Task | State how many lines of the data contain the word "elem", and write nothing besides the number.

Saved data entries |
▽

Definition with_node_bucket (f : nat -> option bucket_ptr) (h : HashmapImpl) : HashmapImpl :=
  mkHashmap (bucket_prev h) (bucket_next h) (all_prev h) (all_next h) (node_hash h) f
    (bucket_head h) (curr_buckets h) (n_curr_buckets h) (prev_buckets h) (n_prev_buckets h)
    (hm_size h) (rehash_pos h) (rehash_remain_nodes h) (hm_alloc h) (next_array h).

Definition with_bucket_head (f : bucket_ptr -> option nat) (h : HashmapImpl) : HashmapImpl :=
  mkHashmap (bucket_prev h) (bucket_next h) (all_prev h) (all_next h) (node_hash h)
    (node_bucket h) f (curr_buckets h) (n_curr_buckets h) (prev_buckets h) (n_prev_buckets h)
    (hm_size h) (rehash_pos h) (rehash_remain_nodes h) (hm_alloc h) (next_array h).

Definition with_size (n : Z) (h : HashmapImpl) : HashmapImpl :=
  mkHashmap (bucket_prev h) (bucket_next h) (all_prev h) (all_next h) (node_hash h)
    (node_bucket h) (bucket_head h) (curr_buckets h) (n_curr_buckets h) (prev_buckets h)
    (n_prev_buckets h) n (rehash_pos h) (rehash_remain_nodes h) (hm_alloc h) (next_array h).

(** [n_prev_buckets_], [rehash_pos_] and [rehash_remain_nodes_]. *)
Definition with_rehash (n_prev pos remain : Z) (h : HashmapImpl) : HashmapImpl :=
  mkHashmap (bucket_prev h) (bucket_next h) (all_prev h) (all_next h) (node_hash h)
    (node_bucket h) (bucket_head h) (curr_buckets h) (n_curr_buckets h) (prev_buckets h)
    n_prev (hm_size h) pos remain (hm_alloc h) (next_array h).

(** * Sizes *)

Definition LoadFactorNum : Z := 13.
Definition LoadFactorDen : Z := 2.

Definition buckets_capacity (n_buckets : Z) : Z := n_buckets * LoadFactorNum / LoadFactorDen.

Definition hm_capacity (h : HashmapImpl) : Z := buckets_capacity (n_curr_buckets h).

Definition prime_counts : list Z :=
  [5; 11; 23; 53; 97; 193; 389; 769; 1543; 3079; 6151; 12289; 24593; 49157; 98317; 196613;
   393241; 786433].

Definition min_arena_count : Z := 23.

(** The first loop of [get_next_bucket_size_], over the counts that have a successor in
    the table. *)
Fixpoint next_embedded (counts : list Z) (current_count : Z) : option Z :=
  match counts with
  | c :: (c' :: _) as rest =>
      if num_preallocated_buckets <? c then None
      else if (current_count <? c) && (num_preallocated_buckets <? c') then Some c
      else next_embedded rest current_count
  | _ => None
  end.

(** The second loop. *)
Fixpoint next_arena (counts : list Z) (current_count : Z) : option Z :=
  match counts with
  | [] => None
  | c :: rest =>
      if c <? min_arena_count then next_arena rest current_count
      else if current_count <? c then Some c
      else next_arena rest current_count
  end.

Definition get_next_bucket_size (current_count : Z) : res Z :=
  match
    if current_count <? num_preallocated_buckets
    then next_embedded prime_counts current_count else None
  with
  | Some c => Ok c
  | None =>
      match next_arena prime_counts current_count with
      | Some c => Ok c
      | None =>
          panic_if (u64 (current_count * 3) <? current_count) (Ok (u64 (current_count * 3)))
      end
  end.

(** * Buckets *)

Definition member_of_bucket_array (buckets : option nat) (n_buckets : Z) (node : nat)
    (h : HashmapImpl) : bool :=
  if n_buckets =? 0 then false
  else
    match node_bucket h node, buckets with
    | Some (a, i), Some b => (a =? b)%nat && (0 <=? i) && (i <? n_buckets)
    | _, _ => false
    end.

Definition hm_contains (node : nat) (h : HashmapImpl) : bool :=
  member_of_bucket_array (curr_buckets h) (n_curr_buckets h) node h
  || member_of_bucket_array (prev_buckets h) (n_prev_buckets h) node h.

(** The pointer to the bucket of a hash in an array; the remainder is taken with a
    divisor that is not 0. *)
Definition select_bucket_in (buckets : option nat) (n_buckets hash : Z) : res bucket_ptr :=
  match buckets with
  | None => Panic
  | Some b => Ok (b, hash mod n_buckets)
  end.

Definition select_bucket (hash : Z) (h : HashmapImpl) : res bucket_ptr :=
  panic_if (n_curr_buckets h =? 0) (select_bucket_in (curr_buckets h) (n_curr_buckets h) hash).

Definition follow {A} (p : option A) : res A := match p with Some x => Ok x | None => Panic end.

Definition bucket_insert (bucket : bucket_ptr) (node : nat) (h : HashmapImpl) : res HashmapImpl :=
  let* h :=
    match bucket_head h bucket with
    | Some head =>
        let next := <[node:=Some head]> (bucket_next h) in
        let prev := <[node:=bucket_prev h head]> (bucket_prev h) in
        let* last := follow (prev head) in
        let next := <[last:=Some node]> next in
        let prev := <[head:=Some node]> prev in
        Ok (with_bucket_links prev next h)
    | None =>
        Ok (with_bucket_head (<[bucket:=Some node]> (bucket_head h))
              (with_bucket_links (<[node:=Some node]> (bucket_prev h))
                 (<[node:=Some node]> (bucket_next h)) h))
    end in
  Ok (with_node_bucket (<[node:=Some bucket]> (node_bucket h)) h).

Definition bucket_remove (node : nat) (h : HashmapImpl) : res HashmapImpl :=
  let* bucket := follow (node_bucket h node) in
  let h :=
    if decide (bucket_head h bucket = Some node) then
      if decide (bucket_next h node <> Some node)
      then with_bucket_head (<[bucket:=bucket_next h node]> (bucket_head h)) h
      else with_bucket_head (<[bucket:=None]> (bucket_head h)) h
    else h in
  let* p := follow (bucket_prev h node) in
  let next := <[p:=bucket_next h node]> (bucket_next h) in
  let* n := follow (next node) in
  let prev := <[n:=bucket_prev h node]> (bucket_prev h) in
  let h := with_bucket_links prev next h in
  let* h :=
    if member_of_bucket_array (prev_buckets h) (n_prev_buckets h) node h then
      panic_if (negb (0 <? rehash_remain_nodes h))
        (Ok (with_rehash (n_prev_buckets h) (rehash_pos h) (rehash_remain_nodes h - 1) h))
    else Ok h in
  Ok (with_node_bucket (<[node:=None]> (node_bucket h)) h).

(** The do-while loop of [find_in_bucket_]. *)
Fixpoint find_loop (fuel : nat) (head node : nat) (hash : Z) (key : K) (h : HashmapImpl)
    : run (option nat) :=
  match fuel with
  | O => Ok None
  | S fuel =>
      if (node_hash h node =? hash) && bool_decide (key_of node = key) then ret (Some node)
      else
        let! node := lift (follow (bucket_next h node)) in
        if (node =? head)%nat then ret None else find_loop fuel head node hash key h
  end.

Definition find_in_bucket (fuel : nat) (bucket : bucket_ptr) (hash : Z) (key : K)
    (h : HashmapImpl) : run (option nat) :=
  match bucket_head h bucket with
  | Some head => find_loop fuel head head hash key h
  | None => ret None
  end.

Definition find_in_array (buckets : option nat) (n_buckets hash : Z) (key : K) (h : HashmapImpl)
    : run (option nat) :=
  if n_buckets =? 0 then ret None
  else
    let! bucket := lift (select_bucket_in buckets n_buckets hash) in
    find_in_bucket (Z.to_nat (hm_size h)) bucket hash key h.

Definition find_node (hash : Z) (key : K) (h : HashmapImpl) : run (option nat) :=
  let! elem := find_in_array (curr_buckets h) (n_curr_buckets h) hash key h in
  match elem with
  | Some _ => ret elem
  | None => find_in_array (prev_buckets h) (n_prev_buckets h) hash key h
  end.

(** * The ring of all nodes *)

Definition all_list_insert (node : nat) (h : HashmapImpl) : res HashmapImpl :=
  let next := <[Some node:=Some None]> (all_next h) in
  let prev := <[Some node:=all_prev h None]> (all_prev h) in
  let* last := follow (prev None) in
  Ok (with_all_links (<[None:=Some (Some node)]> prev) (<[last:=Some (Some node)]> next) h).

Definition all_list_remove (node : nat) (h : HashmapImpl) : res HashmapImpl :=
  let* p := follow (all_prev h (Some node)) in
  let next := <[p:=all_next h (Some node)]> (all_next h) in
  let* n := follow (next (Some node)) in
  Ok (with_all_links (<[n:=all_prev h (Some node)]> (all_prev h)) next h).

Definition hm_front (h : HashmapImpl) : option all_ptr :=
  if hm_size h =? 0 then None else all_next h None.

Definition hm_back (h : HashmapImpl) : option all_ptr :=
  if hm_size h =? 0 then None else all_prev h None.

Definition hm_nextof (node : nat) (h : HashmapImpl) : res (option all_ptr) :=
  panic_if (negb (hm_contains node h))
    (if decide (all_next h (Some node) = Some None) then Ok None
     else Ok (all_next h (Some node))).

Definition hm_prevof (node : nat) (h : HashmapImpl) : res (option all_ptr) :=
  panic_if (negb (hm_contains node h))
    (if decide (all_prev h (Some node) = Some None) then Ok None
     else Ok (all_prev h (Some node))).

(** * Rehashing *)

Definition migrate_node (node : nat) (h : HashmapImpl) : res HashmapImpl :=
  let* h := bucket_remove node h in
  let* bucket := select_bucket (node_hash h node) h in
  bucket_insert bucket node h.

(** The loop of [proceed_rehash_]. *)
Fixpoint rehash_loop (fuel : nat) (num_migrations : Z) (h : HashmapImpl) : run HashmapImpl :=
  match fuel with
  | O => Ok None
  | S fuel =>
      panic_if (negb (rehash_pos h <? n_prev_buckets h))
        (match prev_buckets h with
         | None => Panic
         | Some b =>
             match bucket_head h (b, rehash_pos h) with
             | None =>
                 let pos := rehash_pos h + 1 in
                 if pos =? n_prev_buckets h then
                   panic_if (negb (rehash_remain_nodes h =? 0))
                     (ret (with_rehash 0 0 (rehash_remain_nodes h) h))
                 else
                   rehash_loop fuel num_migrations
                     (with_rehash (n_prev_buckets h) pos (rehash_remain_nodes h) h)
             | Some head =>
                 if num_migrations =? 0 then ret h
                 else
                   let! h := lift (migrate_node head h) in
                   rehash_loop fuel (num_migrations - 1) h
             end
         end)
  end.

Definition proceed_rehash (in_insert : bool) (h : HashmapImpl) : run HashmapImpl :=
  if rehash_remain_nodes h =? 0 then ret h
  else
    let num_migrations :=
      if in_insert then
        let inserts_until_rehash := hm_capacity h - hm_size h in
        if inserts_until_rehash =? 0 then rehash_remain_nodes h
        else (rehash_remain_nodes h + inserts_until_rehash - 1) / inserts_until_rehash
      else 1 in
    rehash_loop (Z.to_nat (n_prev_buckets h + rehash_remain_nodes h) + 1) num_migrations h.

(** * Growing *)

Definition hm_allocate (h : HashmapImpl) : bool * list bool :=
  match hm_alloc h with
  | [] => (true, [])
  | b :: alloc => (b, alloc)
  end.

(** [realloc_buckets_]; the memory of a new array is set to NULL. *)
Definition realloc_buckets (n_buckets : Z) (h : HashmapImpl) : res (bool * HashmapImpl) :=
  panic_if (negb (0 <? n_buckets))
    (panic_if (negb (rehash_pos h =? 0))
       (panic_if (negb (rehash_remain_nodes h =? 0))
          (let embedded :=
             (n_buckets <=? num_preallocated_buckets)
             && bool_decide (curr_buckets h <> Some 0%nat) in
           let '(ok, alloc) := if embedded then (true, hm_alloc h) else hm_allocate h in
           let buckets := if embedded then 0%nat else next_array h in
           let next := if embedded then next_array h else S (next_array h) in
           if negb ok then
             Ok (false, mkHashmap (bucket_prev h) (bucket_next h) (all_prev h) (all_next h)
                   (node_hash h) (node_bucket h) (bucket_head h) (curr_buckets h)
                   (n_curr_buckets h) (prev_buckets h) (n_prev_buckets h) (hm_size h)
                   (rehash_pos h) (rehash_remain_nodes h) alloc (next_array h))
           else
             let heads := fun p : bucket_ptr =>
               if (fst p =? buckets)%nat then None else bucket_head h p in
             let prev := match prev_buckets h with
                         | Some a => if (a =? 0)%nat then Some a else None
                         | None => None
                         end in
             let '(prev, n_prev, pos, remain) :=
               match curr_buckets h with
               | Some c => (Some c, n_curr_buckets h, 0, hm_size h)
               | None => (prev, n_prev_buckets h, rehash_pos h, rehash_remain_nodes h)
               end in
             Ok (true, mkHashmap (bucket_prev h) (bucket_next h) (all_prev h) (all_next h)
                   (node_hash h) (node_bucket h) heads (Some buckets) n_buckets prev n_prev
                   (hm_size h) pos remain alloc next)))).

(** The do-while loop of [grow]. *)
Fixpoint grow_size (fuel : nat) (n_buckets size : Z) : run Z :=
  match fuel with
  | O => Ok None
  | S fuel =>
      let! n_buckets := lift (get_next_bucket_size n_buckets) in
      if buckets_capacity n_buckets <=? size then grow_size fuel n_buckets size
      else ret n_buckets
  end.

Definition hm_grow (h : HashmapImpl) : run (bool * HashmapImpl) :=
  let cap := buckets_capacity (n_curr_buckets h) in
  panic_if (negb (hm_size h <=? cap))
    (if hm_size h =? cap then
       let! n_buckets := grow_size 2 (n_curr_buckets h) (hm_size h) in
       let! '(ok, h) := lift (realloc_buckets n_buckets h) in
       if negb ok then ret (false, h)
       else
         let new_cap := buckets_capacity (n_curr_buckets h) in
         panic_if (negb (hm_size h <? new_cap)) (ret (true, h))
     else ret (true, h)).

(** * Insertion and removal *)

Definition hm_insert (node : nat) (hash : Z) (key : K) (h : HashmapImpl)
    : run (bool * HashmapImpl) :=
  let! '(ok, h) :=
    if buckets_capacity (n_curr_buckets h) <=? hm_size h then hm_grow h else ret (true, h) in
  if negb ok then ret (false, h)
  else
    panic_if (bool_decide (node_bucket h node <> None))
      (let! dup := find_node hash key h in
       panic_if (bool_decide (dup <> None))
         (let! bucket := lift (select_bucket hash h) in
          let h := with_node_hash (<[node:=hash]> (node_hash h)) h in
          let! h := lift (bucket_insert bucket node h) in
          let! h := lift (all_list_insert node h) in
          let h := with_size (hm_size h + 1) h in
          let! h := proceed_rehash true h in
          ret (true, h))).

△

Solution for this problem | 3